[Data listing — start]
(** The first packet of a buffer. *)
Lemma core_head b p ps : cb_core b (p :: ps) ->
  block_len (cb_buffer b) (cb_start b) = Ok (zlen p) /\ zlen p < 2 ^ 31 /\
  nblocks (zlen p) <= cb_wrap b - cb_start b /\ nblocks (zlen p) <= cb_used b /\
  slice (cb_buffer b) (BLOCK * (cb_start b + 1)) (zlen p) = p.
Proof.
  intros Hc. pose proof (core_bounds _ _ Hc) as Hb. destruct Hc as [Hl Hm Hmtu Hs Hr].
  pose proof (zlen_nonneg p).
  assert (exists qs e, chunks (cb_buffer b) (cb_lim b) (cb_start b) (p :: qs) e /\
    e <= cb_wrap b /\ e <= cb_start b + cb_used b) as (qs & e & Hch & He & Hu).
  { destruct Hr as [(Hw & He & Hch)|(ps1 & ps2 & e & Heq & Hn & Hc1 & Hc2 & Hu & He & Hw)].
    - exists ps, (cb_start b + cb_used b). unfold cb_lim in *. split; [done|lia].
    - destruct ps1 as [|q ps1]; [done|]. injection Heq as <- ->.
      exists ps1, (cb_wrap b). pose proof (chunks_le _ _ _ _ _ Hc2). split; [done|lia]. }
  pose proof (chunks_cons_lt _ _ _ _ _ _ Hch). pose proof (nblocks_pos (zlen p)).
  destruct Hch as (? & ? & Hh & Hd & _). unfold BLOCK in *.
  split_and!; [|done|lia|lia|done]. apply block_len_ok; [lia|unfold BLOCK; lia|lia|done].
Qed.

Lemma avail_bytes_eq b ps : cb_core b ps -> 0 < free_blocks b ->
  avail_bytes (free_blocks b) = BLOCK * (free_blocks b - 1).
Proof.
  intros Hc Hf. pose proof (core_bounds _ _ Hc). destruct Hc. unfold avail_bytes, BLOCK in *.
  rewrite usz_small, s32_small; lia.
Qed.

(** The debug checks of the buffer never fire. *)
Lemma wp_assert_buffer b ps (Q : unit -> Prop) : cb_core b ps -> Q tt -> wp (assert_buffer b) Q.
Proof.
  intros Hc HQ. pose proof (core_bounds _ _ Hc). destruct Hc. unfold assert_buffer.
  do 8 wp_assert_lia. apply wp_assert; [lia|done].
Qed.
Lemma wp_assert_io b ps (Q : unit -> Prop) : cb_holds b ps -> Q tt -> wp (assert_io b) Q.
Proof.
  intros (Hc & [Hi Hi'] & Ho) HQ. pose proof (core_bounds _ _ Hc) as Hb. unfold assert_io.
  rewrite (proj2 (Z.ltb_ge (cb_size b - ChunkBuffer2_end b - 1) (cb_mtu b))) by (unfold cb_lim in Hb; lia).
  apply wp_bind. apply (wp_mono _ (fun _ => True)).
  { cbv zeta. destruct (Z.ltb_spec 0 (free_blocks b)).
    - destruct (Hi H) as [-> ->]. apply wp_bind, wp_assert; [by apply bool_decide_eq_true|].
      apply wp_assert; [|done]. rewrite (avail_bytes_eq b ps) by done. apply Z.eqb_refl.
    - destruct (Hi' H) as [-> ->]. apply wp_bind, wp_assert; [done|]. by apply wp_assert. }
  intros _ _. destruct ps as [|p ps].
  - replace (cb_used b) with 0 by (symmetry; by apply Hb). destruct Ho as [-> ->].
    apply wp_bind, wp_assert; [done|]. by apply wp_assert.
  - destruct (core_head _ _ _ Hc) as (Hl & Hp & Hw & Hu & _). destruct Ho as [-> ->].
    pose proof (zlen_nonneg p). pose proof (nblocks_pos (zlen p)).
    rewrite (proj2 (Z.ltb_lt _ _)) by lia. rewrite Hl. apply wp_bind, wp_ok.
    wp_assert_lia. rewrite bdivide_up_eq by lia. unfold nblocks in *.
    do 2 wp_assert_lia. apply wp_bind, wp_assert; [by apply bool_decide_eq_true|].
    apply wp_assert; [lia|done].
Qed.

(** What the two updates set. *)
Lemma update_input_view b ps : cb_core b ps ->
  exists d a, update_input b = b <| cb_input_dest := d |> <| cb_input_avail := a |> /\
    input_view (b <| cb_input_dest := d |> <| cb_input_avail := a |>).
Proof.
  intros Hc. pose proof (core_bounds _ _ Hc) as Hb. unfold update_input.
  rewrite (proj2 (Z.ltb_ge (cb_size b - ChunkBuffer2_end b - 1) (cb_mtu b))) by (unfold cb_lim in Hb; lia). cbv zeta.
  destruct (Z.ltb_spec 0 (free_blocks b)).
  - do 2 eexists. split; [done|]. split; [|intros; change (free_blocks b <= 0) in H0; lia].
    intros _. split; [done|]. exact (avail_bytes_eq b ps Hc H).
  - do 2 eexists. split; [done|]. split; [|done]. intros Hf. change (0 < free_blocks b) in Hf. lia.
Qed.
Lemma update_output_view b ps : cb_core b ps ->
  exists d a, update_output b = Ok (b <| cb_output_dest := d |> <| cb_output_avail := a |>) /\
    output_view (b <| cb_output_dest := d |> <| cb_output_avail := a |>) ps.
Proof.
  intros Hc. pose proof (core_bounds _ _ Hc) as Hb. unfold update_output. destruct ps as [|p ps].
  - replace (cb_used b) with 0 by (symmetry; by apply Hb). by do 2 eexists.
  - destruct (core_head _ _ _ Hc) as (Hl & Hp & Hw & Hu & _).
    pose proof (zlen_nonneg p). pose proof (nblocks_pos (zlen p)).
    rewrite (proj2 (Z.ltb_lt _ _)) by lia. rewrite Hl. simpl.
    rewrite bdivide_up_eq by lia. unfold nblocks in *. unfold assert_.
    rewrite !(proj2 (Z.leb_le _ _)) by lia. by do 2 eexists.
Qed.
(** The four views are no part of the rows. *)
Lemma core_views b ps d a : cb_core b ps ->
  cb_core (b <| cb_input_dest := d |> <| cb_input_avail := a |>) ps.
Proof. by intros []. Qed.
Lemma core_views_out b ps d a : cb_core b ps ->
  cb_core (b <| cb_output_dest := d |> <| cb_output_avail := a |>) ps.
Proof. by intros []. Qed.

(** ** Writing a packet *)

(** [m] differs from the buffer in the free blocks only. *)
Definition free_only (b : ChunkBuffer2) (m : list Z) : Prop :=
  zlen m = zlen (cb_buffer b) /\
  forall i, 0 <= i -> i < BLOCK * ChunkBuffer2_end b \/ BLOCK * (ChunkBuffer2_end b + free_blocks b) <= i ->
    byte_at m i = byte_at (cb_buffer b) i.

Lemma straight_ends b ps : cb_core b ps -> straight b ps ->
  ChunkBuffer2_end b = cb_start b + cb_used b /\ free_blocks b = cb_size b - (cb_start b + cb_used b).
Proof.
  intros [] (Hw & He & _). unfold free_blocks, ChunkBuffer2_end, cb_lim in *.
  by rewrite !(proj2 (Z.leb_gt (cb_wrap b - cb_start b) (cb_used b))) by lia.
Qed.
Lemma wrapped_ends b e : 0 <= e -> cb_used b = cb_wrap b - cb_start b + e ->
  ChunkBuffer2_end b = e /\ free_blocks b = cb_start b - e.
Proof.
  intros He Hu. unfold free_blocks, ChunkBuffer2_end.
  rewrite !(proj2 (Z.leb_le (cb_wrap b - cb_start b) (cb_used b))) by lia. lia.
Qed.

Lemma core_free_only b ps m : cb_core b ps -> free_only b m -> cb_core (b <| cb_buffer := m |>) ps.
Proof.
  intros Hc [Hl Hf]. pose proof (core_bounds _ _ Hc) as Hb. pose proof (straight_ends b ps Hc) as Hst.
  destruct Hc as [Hz Hm Hmtu Hs Hr].
  constructor; simpl; [lia|done..|]. destruct Hr as [H|H]; [left|right].
  - destruct (Hst H) as [He Hfr]. destruct H as (Hw & Hle & Hch).
    repeat split; [done..|]. unfold BLOCK in *.
    apply (chunks_frame (cb_buffer b)); [done|done|unfold BLOCK, cb_lim in *; simpl; lia|done|].
    intros i Hi. unfold BLOCK in Hi. apply Hf; simpl in *; lia.
  - destruct H as (ps1 & ps2 & e & -> & Hn & Hc1 & Hc2 & Hu & Hle & Hw).
    pose proof (chunks_le _ _ _ _ _ Hc2). destruct (wrapped_ends b e) as [He Hfr]; [lia|done|].
    destruct (chunks_nonempty _ _ _ _ _ Hn Hc1). unfold cb_lim in *.
    exists ps1, ps2, e. unfold BLOCK in *. unfold cb_lim. simpl in *.
    split_and!; [done|done| | |done|lia|lia|lia].
    + apply (chunks_frame (cb_buffer b)); [done|done|unfold BLOCK; simpl; lia|done|].
      intros i Hi. unfold BLOCK in Hi. apply Hf; simpl in *; lia.
    + apply (chunks_frame (cb_buffer b)); [done|lia|unfold BLOCK; simpl; lia|done|].
      intros i Hi. unfold BLOCK in Hi. apply Hf; lia.
Qed.

(** A packet written behind the last one: its header and data are in place. *)
Definition written (b : ChunkBuffer2) (m p : list Z) : Prop :=
  free_only b m /\ nblocks (zlen p) <= free_blocks b /\ zlen p < 2 ^ 31 /\
  slice m (BLOCK * ChunkBuffer2_end b) 4 = le32 (zlen p) /\
  slice m (BLOCK * (ChunkBuffer2_end b + 1)) (zlen p) = p.

Definition append_blocks (b : ChunkBuffer2) (m p : list Z) : ChunkBuffer2 :=
  let end_ := ChunkBuffer2_end b in
  let b' := b <| cb_buffer := m |> <| cb_used := cb_used b + nblocks (zlen p) |> in
  if (cb_used b' <=? cb_wrap b' - cb_start b')
     && (cb_size b' - (end_ + nblocks (zlen p)) - 1 <? cb_mtu b')
  then b' <| cb_wrap := end_ + nblocks (zlen p) |> else b'.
[Data listing — finish]
§ **What to produce**:
An exact, complete copy of the lines above from the one with "rewrite !(proj2 (Z.leb_le _" through the one with "byte_at m i = byte_at (cb_buffer b) i." is the whole answer.

§ **Solution below**:
    rewrite !(proj2 (Z.leb_le _ _)) by lia. by do 2 eexists.
Qed.
(** The four views are no part of the rows. *)
Lemma core_views b ps d a : cb_core b ps ->
  cb_core (b <| cb_input_dest := d |> <| cb_input_avail := a |>) ps.
Proof. by intros []. Qed.
Lemma core_views_out b ps d a : cb_core b ps ->
  cb_core (b <| cb_output_dest := d |> <| cb_output_avail := a |>) ps.
Proof. by intros []. Qed.

(** ** Writing a packet *)

(** [m] differs from the buffer in the free blocks only. *)
Definition free_only (b : ChunkBuffer2) (m : list Z) : Prop :=
  zlen m = zlen (cb_buffer b) /\
  forall i, 0 <= i -> i < BLOCK * ChunkBuffer2_end b \/ BLOCK * (ChunkBuffer2_end b + free_blocks b) <= i ->
    byte_at m i = byte_at (cb_buffer b) i.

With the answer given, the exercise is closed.